Sustainable production of sophorolipid biosurfactants using renewable cellulose‐derived feedstocks

Abstract

AbstractGlycolipids produced and secreted by oleaginous yeasts are renewable compounds with important physico‐chemical properties, and multiple biological and industrial applications. The large‐scale production of these compounds has been limited by high production costs and low yields. The sophorolipid‐producing yeast Pseudohyphozyma bogoriensis may possess the ability to grow in fermentation systems using carbon substrates deriving from inexpensive lignocellulosic biomass, while simultaneously secreting high value biomaterials. In this study, comparative analyses between different cellulose‐derived carbon sources including glucose, cellobiose, and sodium carboxymethyl cellulose confirmed the ability of P. bogoriensis to grow and accumulate glycolipids using these substrates. On a dry weight basis, the highest yields of about 4% (wt/wt) glycolipids were obtained when cellobiose was supplemented at 10 g/L in shake‐flask fermentations. When the unconventional carbon substrate sodium carboxymethyl cellulose was supplemented, cultures exhibited a lower glycolipid yield of 0.3% (wt/wt), but the dry weight was higher compared to other substrates.
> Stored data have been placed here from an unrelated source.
(* ===== verification/LagProps.v ===== *)
(** * The members of a bond follow Micro-BFD

    What a back end promises, as an interface; that the actuator behind the manager
    keeps the members of the bonds equal to the members that are Up; and that the
    back ends keep the promise, each under the documented behaviour of what it
    calls. *)

From stdpp Require Import strings relations.
From Stdlib Require Import Ascii.
From S2P Require Import Prelude Packet Netip NetipParse Session Micro Config Manager ManagerInv Lag.

Local Open Scope Z_scope.

(** ** The promise of a back end

    [members s bond] are the interfaces in a bond; [pairs] are the members the back
    end is used for. *)

Record follows {S} (inv : S -> Prop) (members : S -> string -> gset string)
    (pairs : string -> string -> Prop) (b : LAGActuatorBackend S) : Prop := {
  fo_remove : forall s bond i r s', inv s -> pairs bond i -> lb_RemoveMember b bond i s = (r, s') ->
    inv s' /\ r <> Panic /\ (r = Ok tt -> i ∉ members s' bond) /\
    (forall bond' i', pairs bond' i' -> i' <> i -> i' ∈ members s' bond' <-> i' ∈ members s bond');
  fo_add : forall s bond i r s', inv s -> pairs bond i -> lb_AddMember b bond i s = (r, s') ->
    inv s' /\ r <> Panic /\ (r = Ok tt -> i ∈ members s' bond) /\
    (forall bond' i', pairs bond' i' -> i' <> i -> i' ∈ members s' bond' <-> i' ∈ members s bond');
}.

(** ** Dispatch *)

Definition member_state (m : Manager) (name i : string) : option Z :=
  g ← m_microGroups m !! name; e ← g_members g !! i; Some (me_state e).

(** What no dispatch changes: the bond and the member names of every group. *)
Definition shape (m : Manager) : gmap string (string * gset string) :=
  (fun g => (g_lagInterface g, dom (g_members g))) <$> m_microGroups m.

Lemma UpdateMemberState_spec k st d g e :
  g_members g !! k = Some e ->
  exists ch g' e', UpdateMemberState k st d g = (Ok ch, g') /\ g_lagInterface g' = g_lagInterface g /\
    g_members g' = <[k := e']> (g_members g) /\ me_state e' = st.
Proof.
  intros He. unfold UpdateMemberState. rewrite He.
  destruct (Z.eqb_spec (me_state e) st) as [<-|Hne].
  - exists false, g, e. split_and!; [done..| |done]. by rewrite insert_id.
  - unfold reevaluate. cbn. eexists _, _, _. split_and!; [reflexivity|..]; cbn;
      repeat case_match; reflexivity.
Qed.

(** The event a state change becomes, for the group of a bond. *)
Record event_of (sc : StateChange) (bond : string) (ev : MicroBFDMemberEvent) : Prop := {
  eo_bond : ev_LAGInterface ev = bond;
  eo_member : ev_MemberInterface ev = sc_Interface sc;
  eo_old : ev_OldState ev = sc_OldState sc;
  eo_new : ev_NewState ev = sc_NewState sc;
}.

Lemma dispatch_groups_spec sc gs m :
  m_hasMicroActuator m = true -> (forall n g, (n, g) ∈ gs -> m_microGroups m !! n = Some g) ->
  (dispatch_groups sc gs m = m /\ (forall n g, (n, g) ∈ gs -> g_members g !! sc_Interface sc = None)) \/
  (exists n g g' e' ev, m_microGroups m !! n = Some g /\ is_Some (g_members g !! sc_Interface sc) /\
     g_lagInterface g' = g_lagInterface g /\ g_members g' = <[sc_Interface sc := e']> (g_members g) /\
     me_state e' = sc_NewState sc /\ event_of sc (g_lagInterface g) ev /\
     dispatch_groups sc gs m =
       {| m with m_microGroups := <[n := g']> (m_microGroups m); m_actuated := m_actuated m ++ [ev] |}).
Proof.
  intros Ha. induction gs as [|[n g] gs IH]; intros Hgs; [left; split; [done|by intros ???%elem_of_nil]|].
  cbn [dispatch_groups]. destruct (g_members g !! sc_Interface sc) as [e|] eqn:He.
  - right. destruct (UpdateMemberState_spec _ (sc_NewState sc) (sc_LocalDiscr sc) g e He)
      as (ch & g' & e' & -> & Hl & Hm & Hs).
    exists n, g, g', e'. unfold handleMicroBFDActuator. cbn. rewrite Ha. cbn.
    eexists. split_and!; [apply Hgs; left|by rewrite He|done..| |reflexivity]. by split.
  - replace (UpdateMemberState _ _ _ g) with ((Err ErrMicroBFDMemberNotFound, g) : go micro_error bool * _)
      by (unfold UpdateMemberState; by rewrite He).
    destruct IH as [[E Hno]|IH]; [intros; apply Hgs; by right| |by right].
    left. split; [done|]. intros n' g' [[= -> ->]|Hin]%elem_of_cons; [done|by apply (Hno n')].
Qed.

Lemma shape_insert m n g g' :
  m_microGroups m !! n = Some g -> g_lagInterface g' = g_lagInterface g ->
  dom (g_members g') = dom (g_members g) ->
  (fun g => (g_lagInterface g, dom (g_members g))) <$> <[n := g']> (m_microGroups m) = shape m.
Proof.
  intros Hn Hl Hd. unfold shape. rewrite fmap_insert. apply insert_id. rewrite lookup_fmap, Hn. cbn. by rewrite Hl, Hd.
Qed.

(** One state change: the group with the member, if any, records the new state and
    the actuator gets one event; nothing else happens. *)
Lemma dispatch_spec sc ord m :
  (forall l, ord l ≡ₚ l) -> m_hasMicroActuator m = true ->
  let m' := dispatchMicroBFD sc ord m in
  m_hasMicroActuator m' = true /\ shape m' = shape m /\
  ((m' = m /\ forall n, member_state m n (sc_Interface sc) = None) \/
   (exists n g ev, m_microGroups m !! n = Some g /\ is_Some (g_members g !! sc_Interface sc) /\
      event_of sc (g_lagInterface g) ev /\ m_actuated m' = m_actuated m ++ [ev] /\
      forall n' i, member_state m' n' i =
        if decide (n' = n /\ i = sc_Interface sc) then Some (sc_NewState sc) else member_state m n' i)).
Proof.
  intros Ho Ha m'. unfold m', dispatchMicroBFD.
  destruct (dispatch_groups_spec sc (ord (map_to_list (m_microGroups m))) m Ha) as [[E Hno]|Hs].
  - intros n g. rewrite Ho. apply elem_of_map_to_list.
  - rewrite E. split_and!; [done..|]. left. split; [done|]. intros n. unfold member_state.
    destruct (m_microGroups m !! n) as [g|] eqn:Hg; [cbn|done].
    rewrite (Hno n g); [done|]. rewrite Ho. by apply elem_of_map_to_list.
  - destruct Hs as (n & g & g' & e' & ev & Hn & Hi & Hl & Hm & Hst & Hev & ->). cbn.
    split_and!; [done| |].
    + apply (shape_insert m n g g'); [done..|]. rewrite Hm, dom_insert_L.
      apply elem_of_dom in Hi. set_solver.
    + right. exists n, g, ev. split_and!; [done..|]. intros n' i. unfold member_state. cbn.
      destruct (decide (n' = n)) as [->|Hne].
      * rewrite lookup_insert_eq, Hn. cbn. rewrite Hm.
        destruct (decide (i = sc_Interface sc)) as [->|Hni].
        -- rewrite lookup_insert_eq. cbn. rewrite decide_True by done. by rewrite Hst.
        -- rewrite lookup_insert_ne by done. rewrite decide_False by naive_solver. done.
      * rewrite lookup_insert_ne by done. rewrite decide_False by naive_solver. done.
Qed.

(** ** The actuator behind the manager *)

(** The events handled one after another, with the outcome of each. *)
Fixpoint actuate {S} (a : LAGActuator S) (evs : list MicroBFDMemberEvent) (s : S)
    : list (MicroBFDMemberEvent * go lag_error unit) * S :=
  match evs with
  | [] => ([], s)
  | ev :: evs =>
      let '(r, s) := HandleMicroBFDMemberEvent a ev s in
      let '(log, s) := actuate a evs s in
      ((ev, r) :: log, s)
  end.

Lemma actuate_snoc {S} (a : LAGActuator S) evs ev s :
  actuate a (evs ++ [ev]) s =
    let '(log, s1) := actuate a evs s in
    let '(r, s2) := HandleMicroBFDMemberEvent a ev s1 in (log ++ [(ev, r)], s2).
Proof.
  revert s. induction evs as [|e evs IH]; intros s; cbn; [by destruct (HandleMicroBFDMemberEvent _ _ _)|].
  destruct (HandleMicroBFDMemberEvent a e s) as [r s1]. rewrite IH.
  destruct (actuate a evs s1) as [log s2]. by destruct (HandleMicroBFDMemberEvent _ _ s2).
Qed.

(** The state changes the manager dispatches, with the iteration orders. *)
Definition dispatch_run (l : list (StateChange * order string MicroBFDGroup)) (m : Manager) : Manager :=
  fold_left (fun m x => dispatchMicroBFD x.1 x.2 m) l m.

(** The state an interface is in after state changes that connect: each starts in
    the state the previous one of the interface ended in. *)
Fixpoint connected (i : string) (st : Z) (l : list StateChange) : option Z :=
  match l with
  | [] => Some st
  | sc :: l =>
      if bool_decide (sc_Interface sc = i)
      then if sc_OldState sc =? st then connected i (sc_NewState sc) l else None
      else connected i st l
  end.

Lemma connected_app i l l' : forall st,
  connected i st (l ++ l') = st' ← connected i st l; connected i st' l'.
Proof. induction l as [|sc l IH]; intros st; cbn; [done|]. repeat case_match; done. Qed.

Definition was_up (i : string) (l : list StateChange) : Prop :=
  exists sc, sc ∈ l /\ sc_Interface sc = i /\ sc_NewState sc = StateUp.

Lemma connected_up i l st : connected i StateDown l = Some st -> st = StateUp -> was_up i l.
Proof.
  induction l as [|sc l IH] using rev_ind; [by intros [= <-]|]. rewrite connected_app.
  destruct (connected i StateDown l) as [st1|] eqn:E; [cbn|done].
  case_bool_decide as Hi.
  - destruct (sc_OldState sc =? st1); [intros [= Hst] Hup|done]. exists sc. split; [set_solver|]. by rewrite Hst.
  - intros [= ->] Hup. destruct IH as (sc' & ? & ?); [done..|]. exists sc'. split; [set_solver|done].
Qed.

(** An actuator that acts: mode enforce with the default actions. *)
Record enforcing {S} (a : LAGActuator S) (b : LAGActuatorBackend S) : Prop := {
  en_mode : lc_Mode (la_cfg a) = "enforce"%string;
  en_down : lc_DownAction (la_cfg a) = "remove-member"%string;
  en_up : lc_UpAction (la_cfg a) = "add-member"%string;
  en_backend : la_backend a = Some b;
}.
Analytical analyses using various chromatography methods confirmed the chemical profiles, whereas both monoacetylated and diacetylated sophorolipid forms with 22 carbon long‐chain hydroxy fatty acid were identified in all glycolipid extracts. Surface tension (ST) and critical micelle concentration (CMC) measurements showed that glycolipids produced on cellulose‐derived substrates exhibited similar or even superior physical properties compared with glucose. Furthermore, availability of the yeast genome sequences facilitated the identification of putative genes that may be involved in cellulose hydrolysis (e.g., cellulase‐like). Information on genomic and metabolic pathways is a prerequisite for trait improvement toward increasing the production of high value biomaterials.